• [EXERCISE DIRECTIONS]: Search each line below for the word "truthy" and list those that contain it.
─── DATA SECTION
(** [d.get(k)] on a [dict] with [str] keys, kept as an association list with
    distinct keys: [None] when the key is absent. *)
Fixpoint dict_get (V : Type) (d : list (string * V)) (k : string) : option V :=
  match d with
  | [] => None
  | (k', v) :: d' => if String.eqb k' k then Some v else dict_get d' k
  end.

(** [d.get(k, default)] *)
Definition dict_get_default (V : Type) (d : list (string * V)) (k : string)
  (default : V) : V :=
  match dict_get d k with Some v => v | None => default end.

(** The values [json.loads] can produce (numbers are kept as integers: the
    sources only test them for truth and for not being a [str]). *)
#[local] Unset Elimination Schemes.
Inductive value : Type :=
| VNone
| VBool (b : bool)
| VNum (z : Z)
| VStr (s : string)
| VList (l : list value)
| VDict (d : list (string * value)).
#[local] Set Elimination Schemes.

(** A world-passing computation: the remote services and the clock live in
    the world [W]. *)
Definition M (W A : Type) : Type := W -> A * W.

Definition ret (W A : Type) (a : A) : M W A := fun w => (a, w).

Definition bind (W A B : Type) (m : M W A) (k : A -> M W B) : M W B :=
  fun w => let (a, w') := m w in k a w'.

End Py.

Notation "x <- m ;; k" := (Py.bind m (fun x => k))
  (at level 61, m at next level, right associativity).

(* ================================================================== *)
(** * utils/config.py *)
(* ================================================================== *)

Module Config.

Open Scope string_scope.

(** The class attributes of [Config], each the result of [os.getenv]:
    [None] when the variable is unset. *)
Record env : Type := {
  YOUTUBE_API_KEY : option string;
  TWITTER_API_KEY : option string;
  TWITTER_API_SECRET : option string;
  TWITTER_ACCESS_TOKEN : option string;
  TWITTER_ACCESS_SECRET : option string;
  REDDIT_CLIENT_ID : option string;
  REDDIT_CLIENT_SECRET : option string;
  REDDIT_USER_AGENT : option string
}.

(** Truth value of an attribute: [None] and the empty string are false. *)
Definition truthy (v : option string) : bool :=
  match v with Some s => Py.truthy s | None => false end.

(** [all(l)] *)
Definition all (l : list (option string)) : bool := forallb truthy l.

Definition twitter_creds (e : env) : list (option string) :=
  [TWITTER_API_KEY e; TWITTER_API_SECRET e;
   TWITTER_ACCESS_TOKEN e; TWITTER_ACCESS_SECRET e].

Definition reddit_creds (e : env) : list (option string) :=
  [REDDIT_CLIENT_ID e; REDDIT_CLIENT_SECRET e; REDDIT_USER_AGENT e].

(** The list [missing] built by [validate_config]. *)
Definition missing (e : env) : list string :=
  (if truthy (YOUTUBE_API_KEY e) then [] else ["YOUTUBE_API_KEY"])
  ++ (if all (twitter_creds e) then []
      else ["TWITTER_API_KEY"; "TWITTER_API_SECRET";
            "TWITTER_ACCESS_TOKEN"; "TWITTER_ACCESS_SECRET"])
  ++ (if all (reddit_creds e) then []
      else ["REDDIT_CLIENT_ID"; "REDDIT_CLIENT_SECRET"; "REDDIT_USER_AGENT"]).

Inductive result : Type :=
| Ok
| ValueError (msg : string).

Definition validate_config (e : env) : result :=
  match missing e with
  | [] => Ok
  | m => ValueError ("Missing environment variables: " ++ Py.join ", " m)
  end.

(** The required variables, by name, with the attribute that holds each. *)
Definition required (e : env) : list (string * option string) :=
  [("YOUTUBE_API_KEY", YOUTUBE_API_KEY e);
   ("TWITTER_API_KEY", TWITTER_API_KEY e);
   ("TWITTER_API_SECRET", TWITTER_API_SECRET e);
   ("TWITTER_ACCESS_TOKEN", TWITTER_ACCESS_TOKEN e);
   ("TWITTER_ACCESS_SECRET", TWITTER_ACCESS_SECRET e);
   ("REDDIT_CLIENT_ID", REDDIT_CLIENT_ID e);
   ("REDDIT_CLIENT_SECRET", REDDIT_CLIENT_SECRET e);
   ("REDDIT_USER_AGENT", REDDIT_USER_AGENT e)].

End Config.

(* ================================================================== *)
(** * merge_datasets.py *)
(* ================================================================== *)

Module MergeDatasets.

Open Scope string_scope.
Open Scope list_scope.
Open Scope Z_scope.

(** One row of a data frame with the columns [source], [source_id], [text]
    and [label].  [None] in [source_id] and [text] is a missing value
    ([np.nan] or [None]); the type [L] of the label is [option Z] while
    labels may still be [np.nan] and [Z] after [fillna(0).astype(int)]. *)
Record row (L : Type) : Type := {
  source : Py.value;
  source_id : option Py.value;
  text : option string;
  label : L
}.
──────
• [SOLUTION]:
Definition truthy (v : option string) : bool :=
  match v with Some s => Py.truthy s | None => false end.
Definition all (l : list (option string)) : bool := forallb truthy l.
  (if truthy (YOUTUBE_API_KEY e) then [] else ["YOUTUBE_API_KEY"])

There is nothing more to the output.